Но что же, однако, поделывала Любовь Небесная?

В феврале 1821 года Мария Верещак обвенчалась с графом Путткамером. Позднее рассказывали, что в течение длительного времени она вела монашеский образ жизни и вовсе не допускала мужа к себе. Романтическая грусть вступает тут в явное противоречие с непроизвольным комизмом ситуации.

Романтика не выносит компромисса, романтика держится на почтительном расстоянии от супружеского ложа.

Насколько искренней, куда человечней оказывается Мицкевич в своем откровенном распутстве с госпожой Ковальской!

И когда Марыля изображала печаль по отвергнутому возлюбленному, он, этот возлюбленный, испытал в это время действительную смерть существа, утрата которого была для него одновременно утратой последних остатков детства. Он снова посетил старый родительский дом, в котором умер некогда его отец, а сейчас — печальная, всеми покинутая мать. Вокруг него была пустота, наследие всеразрушающего времени.

«Никто меня не встретил, — пишет поэт в августе 1821 года, — не услышал я былого: «Адам, Адам!»

И такая тоска охватила меня, что я долго не мог опомниться. Я обошел все уголки, открыл двери кладовой. В это время сверху сходит наша старая служанка, которую я едва узнал в темноте, — да и трудно было узнать ее: она побледнела, и видно было, что давно нуждается.

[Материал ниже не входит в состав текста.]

Lemma patchFilesForRPC_written_sources_witness :
  let p := home ++ ["my-app"] in
  let w := world fs_app [] all_tools_ok in
  patchFilesForRPC p "shadcn" w = (Ok true, state_of (patchFilesForRPC p "shadcn") w) ∧
  ∃ ab hb sb,
    w_fs (state_of (patchFilesForRPC p "shadcn") w) !! appTsxPath p = Some (NFile (CBody ab)) ∧
    w_fs (state_of (patchFilesForRPC p "shadcn") w) !! clientHelperPath p = Some (NFile (CBody hb)) ∧
    w_fs (state_of (patchFilesForRPC p "shadcn") w) !! serverIndexPath p = Some (NFile (CBody sb)) ∧
    imports_from "server/dist/client" (body_lines ab) ⊆ exports (body_lines hb) ∧
    imports_from "viem/chains" (body_lines ab) =
      [if String.eqb "shadcn" "shadcn" then "forge" else "foundry"] ∧
    dangling_member (body_lines sb) = Some 32.
Proof.
  intros p w. split; [apply run_eq; vm_refl|].
  apply (patchFilesForRPC_written_sources p "shadcn" w). apply run_eq. vm_refl.
Defined.

Lemma patchFilesForRPC_bun_failure_witness :
  let p := home ++ ["my-app"] in
  let w := world fs_app [] no_bun in
  let cv := JObj [("name", JStr "client"); ("dependencies", JObj [("react", JStr "^19")])] in
  let deps := Some (JObj [("react", JStr "^19")]) in
  fs_wf (w_fs w) ∧
  w_fs w !! clientPkgPath p = Some (NFile (CJson cv)) ∧
  get_prop (Some cv) "dependencies" = Ok deps ∧
  get_prop deps "hono" = Ok None ∧
  w_exec_ok w "bun" ["install"; "hono"] = false ∧
  patchFilesForRPC p "tailwind" w =
  (Ok false, set_trace (w_trace w ++ [EvExec "bun" ["install"; "hono"] p]) w).
Proof.
  intros p w cv deps.
  assert (fs_wf (w_fs w)) as Hwf by (apply fs_wfb_spec; vm_refl).
  assert (w_fs w !! clientPkgPath p = Some (NFile (CJson cv))) as Hc by vm_refl.
  split_and!; [exact Hwf|exact Hc|reflexivity|reflexivity|reflexivity|].
  by apply (patchFilesForRPC_bun_failure p "tailwind" w cv deps).
Defined.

Узнав друг друга, мы долго плакали вместе… Я бежал в Руту, но не выдержал здесь даже дня…

Я снова повидался с женщинами, с той Иоасей, которую я когда-то так любил (хоть в ней и не было ничего особенного), с грустью заметил, что все вызывает во мне отвращение и что я вовсе не могу думать о женщинах, особенно здесь, в двух шагах от Тугановичей».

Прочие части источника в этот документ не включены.